Kekerasan Seksual diakuinya, menjadi lebih sulit untuk diungkap dan ditangani dibanding kekerasan terhadap perempuan lainnya, karena sering dikaitkan dengan konsep moralitas masyarakat. Perempuan dianggap sebagai simbol kesucian dan kehormatan, karenanya ia kemudian dipandang menjadi aib ketika mengalami kekerasan seksual, misalnya perkosaan. Korban juga sering disalahkan sebagai penyebab terjadinya kekerasan seksual.
“Ini yang membuat perempuan korban seringkali bungkam,” ujar Juliana, kepada awak media ini, Minggu (14/2/16).
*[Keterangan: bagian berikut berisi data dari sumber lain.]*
Lemma is_u32_read_w_wf (o : i960) (addr : Z) :
  wf o -> is_u32 (i960_read_w o addr).
Proof. intros (_ & _ & _ & _ & _ & _ & Hm). apply is_u32_read_w, Hm. Qed.

Lemma is_u32_ip (o : i960) : wf o -> is_u32 (ip o).
Proof. intros (_ & _ & H & _). exact H. Qed.

Lemma is_u32_ac (o : i960) : wf o -> is_u32 (ac o).
Proof. intros (_ & _ & _ & H & _). exact H. Qed.

Lemma is_u32_pc (o : i960) : wf o -> is_u32 (pc o).
Proof. intros (_ & _ & _ & _ & H & _). exact H. Qed.

Lemma is_u32_tc (o : i960) : wf o -> is_u32 (tc o).
Proof. intros (_ & _ & _ & _ & _ & H & _). exact H. Qed.

Section WfStep.

Variable o : i960.
Hypothesis H : wf o.

Lemma wf_set_r c v : is_u32 v -> wf (set_r o c v).
Proof.
  intros Hv. destruct H as (H1 & H2 & H3).
  split; [|split; [|exact H3]].
  - rewrite length_set_r. exact H1.
  - unfold set_r. cbn [r]. apply Forall_insert; assumption.
Qed.

Lemma wf_set_ip v : is_u32 v -> wf (set_ip o v).
Proof.
  intros Hv. destruct H as (H1 & H2 & H3 & H4).
  split; [exact H1|]. split; [exact H2|]. split; [exact Hv|exact H4].
Qed.

Lemma wf_set_ac v : is_u32 v -> wf (set_ac o v).
Proof.
  intros Hv. destruct H as (H1 & H2 & H3 & H4 & H5).
  split; [exact H1|]. split; [exact H2|]. split; [exact H3|].
  split; [exact Hv|exact H5].
Qed.

Lemma wf_set_pc v : is_u32 v -> wf (set_pc o v).
Proof.
  intros Hv. destruct H as (H1 & H2 & H3 & H4 & H5 & H6).
  split; [exact H1|]. split; [exact H2|]. split; [exact H3|].
  split; [exact H4|]. split; [exact Hv|exact H6].
Qed.

Lemma wf_set_tc v : is_u32 v -> wf (set_tc o v).
Proof.
  intros Hv. destruct H as (H1 & H2 & H3 & H4 & H5 & H6 & H7).
  split; [exact H1|]. split; [exact H2|]. split; [exact H3|].
  split; [exact H4|]. split; [exact H5|]. split; [exact Hv|exact H7].
Qed.

Lemma wf_set_mem m : mem_ok m -> wf (set_mem o m).
Proof.
  intros Hm. destruct H as (H1 & H2 & H3 & H4 & H5 & H6 & H7).
  split; [exact H1|]. split; [exact H2|]. split; [exact H3|].
  split; [exact H4|]. split; [exact H5|]. split; [exact H6|exact Hm].
Qed.

Lemma wf_i960_fault t : wf (i960_fault o t).
Proof. exact H. Qed.

Lemma wf_i960_calls t : wf (i960_calls o t).
Proof. exact H. Qed.

Lemma wf_i960_write_b addr v : wf (i960_write_b o addr v).
Proof.
  apply wf_set_mem, mem_ok_put_byte.
  destruct H as (_ & _ & _ & _ & _ & _ & Hm). exact Hm.
Qed.

Lemma wf_i960_write_s addr v : wf (i960_write_s o addr v).
Proof.
  apply wf_set_mem. repeat apply mem_ok_put_byte.
  destruct H as (_ & _ & _ & _ & _ & _ & Hm). exact Hm.
Qed.

Lemma wf_i960_write_w addr v : wf (i960_write_w o addr v).
Proof.
  apply wf_set_mem. repeat apply mem_ok_put_byte.
  destruct H as (_ & _ & _ & _ & _ & _ & Hm). exact Hm.
Qed.

Lemma wf_i960_set_cond cc : 0 <= cc <= 7 -> wf (i960_set_cond o cc).
Proof.
  intros Hcc. apply wf_set_ac. apply is_u32_lor.
  - apply is_u32_land_l, is_u32_ac, H.
  - unfold is_u32. lia.
Qed.

Lemma wf_i960_on_overflow : wf (i960_on_overflow o).
Proof.
  unfold i960_on_overflow. destruct (truthy _); [|exact H].
  apply wf_set_ac, is_u32_lor; [apply is_u32_ac, H|apply is_u32_bit_mask].
Qed.

End WfStep.

Lemma wf_i960_stx_loop (n : nat) (efa c : Z) :
  forall i o, wf o -> wf (i960_stx_loop n i o efa c).
Proof.
  induction n as [|n IH]; intros i o H; [exact H|].
  cbn [i960_stx_loop]. apply IH, wf_i960_write_w, H.
Qed.

Lemma wf_i960_ldx_loop (n : nat) (efa c : Z) :
  forall i o, wf o -> wf (i960_ldx_loop n i o efa c).
Proof.
  induction n as [|n IH]; intros i o H; [exact H|].
  cbn [i960_ldx_loop].
  apply IH, wf_set_r; [exact H|apply is_u32_read_w_wf, H].
Qed.

Lemma wf_i960_call (o : i960) (efa : Z) :
  wf o -> is_u32 efa -> wf (i960_call o efa).
Proof.
  intros H He. unfold i960_call, i960_b, i960_stx. cbv zeta.
  apply wf_set_ip; [|exact He].
  apply wf_set_r; [|apply is_u32_u32].
  apply wf_set_r; [|apply is_u32_land_l, is_u32_u32].
  assert (W : wf (i960_stx_loop 16 0 (set_r o I960_RIP (ip o))
                    (get_r (set_r o I960_RIP (ip o)) I960_FP) 16)).
  { apply wf_i960_stx_loop, wf_set_r; [exact H|apply is_u32_ip, H]. }
  apply wf_set_r; [exact W|apply is_u32_get_r, W].
Qed.

Lemma wf_i960_ret (o : i960) : wf o -> wf (i960_ret o).
Proof.
  intros H. unfold i960_ret, i960_b, i960_ldx. cbv zeta.
  assert (W : wf (i960_ldx_loop 16 0
                    (set_r o I960_FP
                       (Z.land (get_r o I960_PFP) (u32_not 63)))
                    (get_r (set_r o I960_FP
                              (Z.land (get_r o I960_PFP) (u32_not 63)))
                       I960_FP) 16)).
  { apply wf_i960_ldx_loop, wf_set_r; [exact H|].
    apply is_u32_land_l, is_u32_get_r, H. }
  apply wf_set_ip; [exact W|apply is_u32_get_r, W].
Qed.

#[local] Hint Resolve wf_set_r wf_set_ip wf_set_ac wf_set_pc wf_set_tc
  wf_i960_fault wf_i960_calls wf_i960_write_b wf_i960_write_s
  wf_i960_write_w wf_i960_set_cond wf_i960_on_overflow
  wf_i960_call wf_i960_ret : wf_db.
#[local] Hint Resolve is_u32_get_r is_u32_u32 is_u32_u32_not is_u32_b2z
  is_u32_land_l is_u32_land_r is_u32_lor is_u32_lxor is_u32_shiftr_word
  is_u32_div is_u32_mod is_u32_log2 is_u32_bit_select is_u32_extract
  is_u32_bit_mask is_u32_setbit is_u32_clrbit is_u32_notbit
  is_u32_u32_shl is_u32_i32_sar is_u32_bswap_word is_u32_modify_l
  is_u32_u32_modify is_u32_read_b is_u32_read_s is_u32_read_w_wf
  is_u32_ip is_u32_ac is_u32_pc is_u32_tc : wf_db.
#[local] Hint Extern 1 (_ <= _ <= _) => lia : wf_db.
#[local] Hint Extern 2 (is_u32 _) =>
  (apply is_u32_const; reflexivity) : wf_db.

Ltac wf_crush :=
  unfold i960_fpu;
  unfold i960_cmp, i960_concmp, i960_on_undef, i960_div_check,
    i960_check_em, i960_b, i960_bal, i960_bcc, i960_faultcc,
    i960_read_lock, i960_write_unlock, i960_lock, i960_unlock;
  repeat first
    [ progress cbv beta iota zeta
    | match goal with
      | |- context [if ?b then _ else _] => destruct b eqn:?
      | |- context [match ?x with _ => _ end] => destruct x eqn:?
      end ];
  auto 14 with wf_db.

Section WfReg.

Variables (o : i960) (op a b c : Z).
Hypothesis Ho : wf o.
Hypothesis Ha : is_u32 a.
Hypothesis Hb : is_u32 b.

Lemma reg_log_wf : wf (reg_log o op a b c).
Proof.
  unfold reg_log, reg_notbit, reg_and, reg_andnot, reg_setbit, reg_notand,
    reg_xor, reg_or, reg_nor, reg_xnor, reg_not, reg_ornot, reg_clrbit,
    reg_notor, reg_nand, reg_alterbit.
  wf_crush.
Qed.

Lemma reg_add_wf (o1 : i960) (op1 a1 b1 : Z) :
  wf o1 -> wf (reg_add o1 op1 a1 b1 c).
Proof. intros H. unfold reg_add. wf_crush. Qed.

Lemma reg_59_wf : wf (reg_59 o op a b c).
Proof.
  unfold reg_59, reg_shift, reg_addx, reg_cmpe, reg_shro, reg_shrdi,
    reg_shri, reg_shlo, reg_rotate, reg_shli.
  wf_crush; apply reg_add_wf; auto with wf_db.
Qed.

Lemma reg_5A_wf : wf (reg_5A o op a b c).
Proof.
  unfold reg_5A, reg_misc, reg_cmp, reg_chkbit, reg_bswap, reg_scanbyte.
  wf_crush; apply reg_add_wf; wf_crush.
Qed.

Lemma reg_move_from_wf (k src : Z) : wf (reg_move_from k o a c src).
Proof.
  unfold reg_move_from. cbv zeta.
  destruct (3 <=? k), (2 <=? k), (1 <=? k); auto 14 with wf_db.
Qed.

Lemma reg_5C_wf : wf (reg_5C o op a b c).
Proof.
  unfold reg_5C, reg_move, reg_eshro. cbv zeta.
  repeat case_match; auto using reg_move_from_wf with wf_db.
Qed.

Lemma reg_addc_wf : wf (reg_addc o op a b c).
Proof.
  unfold reg_addc. cbv zeta.
  set (cin := Z.b2z (truthy (Z.land (ac o) 2))).
  assert (Hcin : 0 <= cin <= 1)
    by (unfold cin; destruct (truthy _); simpl; lia).
  destruct (u32_adc_exact a b cin Ha Hb Hcin) as (A1 & A2 & _).
  destruct (u32_sbb_exact a b cin Ha Hb Hcin) as (S1 & S2 & _).
  destruct (truthy (u32_bit_select op (7 + 1))).
  - destruct (u32_sbb a b cin) as [res co]. cbn [fst snd] in *.
    apply wf_i960_set_cond; [apply wf_set_r; assumption|].
    assert (co = 0 \/ co = 1) as [-> | ->] by lia;
      destruct (i32_check_overflow _ _ _); vm_compute;
      split; discriminate.
  - destruct (u32_adc a b cin) as [res co]. cbn [fst snd] in *.
    apply wf_i960_set_cond; [apply wf_set_r; assumption|].
    assert (co = 0 \/ co = 1) as [-> | ->] by lia;
      destruct (i32_check_overflow _ _ _); vm_compute;
      split; discriminate.
Qed.

Lemma reg_5B_wf : wf (reg_5B o op a b c).
Proof.
  unfold reg_5B. cbv zeta.
  destruct (truthy (u32_bit_select op (7 + 2))); cbn [negb];
    [|apply reg_addc_wf].
  unfold reg_inten, reg_intdis. wf_crush.
Qed.

Lemma reg_core_wf : wf (reg_core o op a b c).
Proof.
  unfold reg_core.
  repeat case_match;
    auto using reg_log_wf, reg_59_wf, reg_5A_wf, reg_5B_wf, reg_5C_wf.
Qed.

Lemma reg_supp_wf : wf (reg_supp o op a b c).
Proof.
  unfold reg_supp, reg_synmov, reg_atomic, reg_64, reg_modac, reg_scanbit,
    reg_65, reg_modpc, reg_modtc, reg_extract, reg_modify, reg_66,
    reg_67, reg_ediv, reg_emul.
  wf_crush.
Qed.

Lemma reg_fpu_wf : wf (reg_fpu o op a b c).
Proof. unfold reg_fpu. wf_crush. Qed.

Lemma reg_muldiv_wf : wf (reg_muldiv o op a b c).
Proof.
  unfold reg_muldiv, reg_74, reg_70, reg_muli, reg_divi, reg_remi,
    reg_divo, reg_mulo.
  wf_crush.
Qed.

Lemma reg_cond_wf : wf (reg_cond o op a b c).
Proof.
  unfold reg_cond, reg_selcc, reg_addcc.
  wf_crush; apply reg_add_wf; auto with wf_db.
Qed.

Lemma mem_op_wf : wf (mem_op o op a c).
Proof.
  unfold mem_op, mem_funcs, mem_load, mem_store, mem_ldb, mem_lds, mem_ld,
    mem_ldl, mem_ldt, mem_ldq, mem_stb, mem_sts, mem_st, mem_stl, mem_stt,
    mem_stq.
  wf_crush.
Qed.

Lemma i960_ctrl_wf : wf (i960_ctrl o op a).
Proof. unfold i960_ctrl, ctrl_op. wf_crush. Qed.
Sedangkan jenis kekerasan sambungnya, ada 15 jenis kekerasan seksual yang ditemukan Komnas Perempuan dari hasil pemantauannya selama 15 tahun (1998– 2013) belakangan ini, yakni.
1. Perkosaan;
2. Intimidasi Seksual termasuk Ancaman atau Percobaan Perkosaan;
3. Pelecehan Seksual;
4. Eksploitasi Seksual;
5. Perdagangan Perempuan untuk Tujuan Seksual;
6. Prostitusi Paksa;
7. Perbudakan Seksual;
8. Pemaksaan perkawinan, termasukcerai gantung;
9. Pemaksaan Kehamilan;
10. Pemaksaan Aborsi;
11. Pemaksaan kontrasepsi dan sterilisasi;
12. Penyiksaan Seksual;
13. Penghukuman tidak manusiawi danbernuansa seksual;
14. Praktik tradisi bernuansa seksual yang membahayakan atau mendiskriminasi perempuan;
15. Kontrol seksual, termasuk lewat aturan diskriminatif beralasan moralitas dan agama.
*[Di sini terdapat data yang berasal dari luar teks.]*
(* ===== verification/Glob.v ===== *)
(** src/src/util.c: glob matching ([stringmatchlen], [stringmatch]) and the
    regular-expression test [stringmatchregex] for the date pattern of
    src/src/addb_relational.h. *)

From S2P Require Import Prelude CString.

(** * stringmatchlen

    A C pointer into a NUL-terminated buffer is the list of bytes from the
    pointer to the end of the buffer, terminator included; [p[0]] past the
    terminator is an out-of-bounds read.  [patternLen] and [stringLen] are kept
    apart from the pointers, as in the source, because the code lets them go
    out of step. *)

Definition at0 (p : bytes) : res ascii :=
  match p with c :: _ => Ok c | [] => Fault OutOfBounds end.
Definition at1 (p : bytes) : res ascii :=
  match p with _ :: c :: _ => Ok c | _ => Fault OutOfBounds end.

(** The loop that advances [pattern] while [pattern[1]] is a star. *)
Fixpoint skip_stars (p : bytes) (plen : Z) : res (bytes * Z) :=
  match p with
  | _ :: ((c1 :: _) as p') =>
      if decide (c1 = "*"%char) then skip_stars p' (plen - 1) else Ok (p, plen)
  | _ => Fault OutOfBounds
  end.

(** The loop that drops the stars left at [pattern] once the string is used up;
    only [patternLen] is used afterwards. *)
Fixpoint trailing_stars (p : bytes) (plen : Z) : res Z :=
  match p with
  | [] => Fault OutOfBounds
  | c :: p' => if decide (c = "*"%char) then trailing_stars p' (plen - 1) else Ok plen
  end.

Definition fold_case (nocase : bool) (c : ascii) : ascii := if nocase then tolower c else c.

(** [start <= c <= end] after the swap and the case folding of the range case. *)
Definition in_range (nocase : bool) (lo hi c : ascii) : bool :=
  let '(lo, hi) := if schar lo >? schar hi then (hi, lo) else (lo, hi) in
  let '(lo, hi, c) := if nocase then (tolower lo, tolower hi, tolower c) else (lo, hi, c) in
  (schar lo <=? schar c) && (schar c <=? schar hi).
Ke 15 bentuk kekerasan seksual ini bukanlah daftar final, karena ada kemungkinan sejumlah bentuk kekerasan seksual yang belum kita kenali akibat keterbatasan informasi mengenainya.
Tahun ini jelasnya kembali, kita harus mengambil langkah yang lebih jauh dengan menciptakan ‘Revolusi’. Kita telah menari, kita telah menuntut keadilan, sekarang kita akan menuntut ‘Perubahan’ dan ‘Perubahan’ hanya akan dapat tercapai melalui aksi yang lebih berani, tegas, kreatif serta perubahan yang radikal dari cara pandang masyarakat.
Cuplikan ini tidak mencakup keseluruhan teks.